Postur membungkuk adalah postur yang sangat berisiko, karena saat fleksi terjadi
ketegangan otot (strain) terutama pada ligamentum interspinosus dan
supraspinosus, diikuti dengan ligamentum intraskapular dan ligamentum flavum.4
10
Selain itu, beban kompresif pada diskus sewaktu fleksi membuat diskus
berpotensi dapat merobek anulus fibrosis, akibatnya nucleus pulposus mampu
keluar melalui robekan ini. Keluarnya nucleus pulposus (hernia nucleus pulposus)
selanjutnya dapat menekan akar saraf spinal, bila pekerjaan membungkuk itu
sering dilakukan, maka ligamen dan otot-otot penyangga tulang belakang dapat
melemah dan selanjutnya meningkatkan tekanan pada diskus intervertebral.

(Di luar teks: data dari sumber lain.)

(** * RunningAverage (uint16_t variant): a shallow embedding and its properties

    The class [RunningAverage] of RunningAverage.h / RunningAverage.cpp keeps
    the last [_partial] samples of a stream in a circular buffer of [_size]
    slots, together with a running sum and the minimum and the maximum seen.

    Modelling choices.
    - Every field is a [uint16_t] (RunningAverage.h, lines 71-78); it is a [Z]
      here and every assignment to it is reduced modulo 65536 where the C++
      value can leave the range.
    - [_array] is a pointer: [None] is NULL, [Some a] is the block, a list of
      [_size] slots.  The constructor asks [malloc] for
      [_size * sizeof(float)] bytes, which is room for more than [_size]
      elements of [uint16_t] (twice as many with a 4-byte [float]); the class
      initialises and uses the first [_size] of them only, and these are the
      block of the model.  Reading or writing a slot is a partial operation:
      a function of the class returns [None] when it touches anything but
      one of these [_size] slots (the rest of the allocation, which nothing
      ever initialised, or memory outside the allocation) or dereferences
      NULL, and [Some] of its result otherwise.  A [None] is therefore not
      always an access outside the allocation; a [Some] is always an access
      to a slot the class has written.
    - A [for] loop over a [uint16_t] counter is a structural recursion on the
      number of iterations left; the counter itself never wraps.
    - Where the header and the .cpp disagree on a type, the header (the class
      declaration) is followed for parameters and results, the .cpp for the
      bodies and their local variables.
    - [return NAN] is the result [NaN].
    - Division is between unsigned operands; it is [Z.quot]. *)

From stdpp Require Import base option list numbers.

Local Open Scope Z_scope.

Module RunningAverage.

(** ** Machine integers and memory *)

(** Conversion to [uint16_t]. *)
Definition wrap16 (z : Z) : Z := z mod 65536.

(** The values of [uint16_t]. *)
Definition is_u16 (z : Z) : Prop := 0 <= z < 65536.

(** [p[i]] as an rvalue.  An index is a [uint16_t], never negative. *)
Definition load (p : option (list Z)) (i : Z) : option Z :=
  a ← p; a !! Z.to_nat i.

(** [p[i] = v]; the result is the block after the write. *)
Definition store (p : option (list Z)) (i v : Z) : option (list Z) :=
  a ← p;
  if decide (Z.to_nat i < length a)%nat then Some (<[Z.to_nat i := v]> a) else None.

(** What a function declared [uint16_t] (or [float]) hands back when the
    source has a [return NAN] path. *)
Inductive result : Type :=
  | NaN
  | Val (v : Z).

(** ** The object *)

Record t : Type := mk {
  _size : Z;
  _count : Z;
  _index : Z;
  _partial : Z;
  _sum : Z;
  _array : option (list Z);
  _min : Z;
  _max : Z
}.

(** ** RunningAverage::clear *)

(** [for (uint16_t i = _size; i > 0; ) _array[--i] = 0;] with [i] iterations
    left. *)
Fixpoint clear_loop (i : nat) (p : option (list Z)) : option (option (list Z)) :=
  match i with
  | O => Some p
  | S i' => a ← store p (Z.of_nat i') 0; clear_loop i' (Some a)
  end.

Definition clear (s : t) : option t :=
  p ← clear_loop (Z.to_nat (_size s)) (_array s);
  Some (mk (_size s) 0 0 (_partial s) 0 p 0 0).

(** ** The constructor

    [block] is what [malloc] returned: [None] for NULL, otherwise the fresh
    block with whatever it happens to contain. *)
Definition new (size : Z) (block : option (list Z)) : option t :=
  let size' := match block with None => 0 | Some _ => size end in
  clear (mk size' 0 0 size 0 block 0 0).

(** ** RunningAverage::addValue *)

Definition addValue (value : Z) (s : t) : option t :=
  match _array s with
  | None => Some s
  | Some _ =>
    old ← load (_array s) (_index s);
    let sum1 := wrap16 (_sum s - old) in
    a ← store (_array s) (_index s) value;
    cur ← load (Some a) (_index s);
    let sum2 := wrap16 (sum1 + cur) in
    let index1 := wrap16 (_index s + 1) in
    let index2 := if index1 =? _partial s then 0 else index1 in
    let min' :=
      if _count s =? 0 then value
      else if value <? _min s then value else _min s in
    let max' :=
      if _count s =? 0 then value
      else if value <? _min s then _max s
      else if value >? _max s then value else _max s in
    let count' :=
      if _count s <? _partial s then wrap16 (_count s + 1) else _count s in
    Some (mk (_size s) count' index2 (_partial s) sum2 (Some a) min' max')
  end.

(** ** RunningAverage::getAverage *)

(** [for (uint16_t i = 0; i < _count; i++) _sum += _array[i];] from [i] on,
    with [n] iterations left. *)
Fixpoint getAverage_loop (p : option (list Z)) (n : nat) (i sum : Z) : option Z :=
  match n with
  | O => Some sum
  | S n' => x ← load p i; getAverage_loop p n' (i + 1) (wrap16 (sum + x))
  end.

Definition getAverage (s : t) : option (result * t) :=
  if _count s =? 0 then Some (NaN, s)
  else
    sum ← getAverage_loop (_array s) (Z.to_nat (_count s)) 0 0;
    Some (Val (sum ÷ _count s),
          mk (_size s) (_count s) (_index s) (_partial s) sum (_array s)
             (_min s) (_max s)).

(** ** RunningAverage::getFastAverage *)

Definition getFastAverage (s : t) : Z :=
  if _count s =? 0 then 0 else _sum s ÷ _count s.

(** ** getMin, getMax (inline in the header) *)

Definition getMin (s : t) : Z := _min s.
Definition getMax (s : t) : Z := _max s.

Proses berikutnya dapat merusak lapisan diskus intervertebral dan bila keadaan
terus berlanjut dan/atau mendapat beban yang berat seperti mengangkat dan
memindahkan pasien, maka kerusakan diskus intervertebralis dapat berlanjut
menjadi kerusakan pada tulang vertebra yaitu iritasi vertebra bahkan dapat terjadi
fraktur vertebra. Maka di sinilah pentingnya mengidentifikasi dan menilai risiko
ergonomik, agar dapat dilakukan pengendalian risiko sedini-dininya sebelum
terjadi penyakit yang menetap, karena penanganan kasus yang sudah lanjut untuk
kembali seperti semula sangatlah sulit walaupun dilakukan operasi.4
Hasil penelitian analisis bivariat yang dilakukan oleh Kurniawidjaja et al,
2014 menunjukkan hubungan yang bermakna postur membungkuk dengan
keluhan tingkat risiko LBP (p=0,025), postur kerja membungkuk memiliki risiko
14 kali lebih sering terjadi keluhan LBP dibandingkan dengan postur kerja tidak
membungkuk. Hasil ini sejalan dengan beberapa penelitian yang menyatakan
bahwa 80-90% keluhan LBP karena membungkuk ke depan (fleksi).4
Proses transfer pasien merupakan pergerakan simultan yang banyak
membebani tulang belakang, otot, dan juga ligamen yang menunjang tulang
belakang. Postur janggal dan beban membuat otot, tulang, dan ligamen pada
vertebra berkontraksi maksimal sehingga bila dilakukan terus-menerus dalam
durasi yang lama dan sering maka dapat menimbulkan kelelahan pada otot akibat
menumpuknya sisa metabolisme berupa asam laktat, yang diikuti kelemahan
ligamen dan selanjutnya terjadi keluhan LBP. Analisis yang dilakukan oleh
Kurniawidjaja et al, 2014 menunjukkan transfer pasien lebih dari 3 kali per hari
berpeluang 4 kali lebih sering terjadi keluhan LBP dibandingkan dengan transfer
pasien kurang dari 3 kali per hari karena lebih tinggi risiko ergonominya.4
Tinggi badan mempengaruhi besarnya sudut lengkung punggung saat
perawat melakukan tindakan terhadap pasien yang sedang berbaring di tempat
11
tidur. Semakin besar sudut lengkung yang terjadi, maka kontraksi otot dan
ligamen akan meningkat sehingga dapat melemahkan otot dan ligamen yang
menyangga tulang belakang. Kondisi ini menyebabkan keluhan LBP karena
diskus vertebra dapat tergelincir yang selanjutnya memiliki potensi menekan
diskus intervertebralis dan akhirnya menekan saraf percabangan dari medula
spinalis.4
Penelitian lain mendapatkan bahwa alat kerja yang paling dominan
berkontribusi yang meningkatkan risiko ergonomi dan LBP adalah tempat tidur
dan brankar, keadaan ini merupakan signal untuk melakukan perbaikan sesuai
kaidah manajemen risiko yaitu tindakan perbaikan dini saat rambu ‘action level’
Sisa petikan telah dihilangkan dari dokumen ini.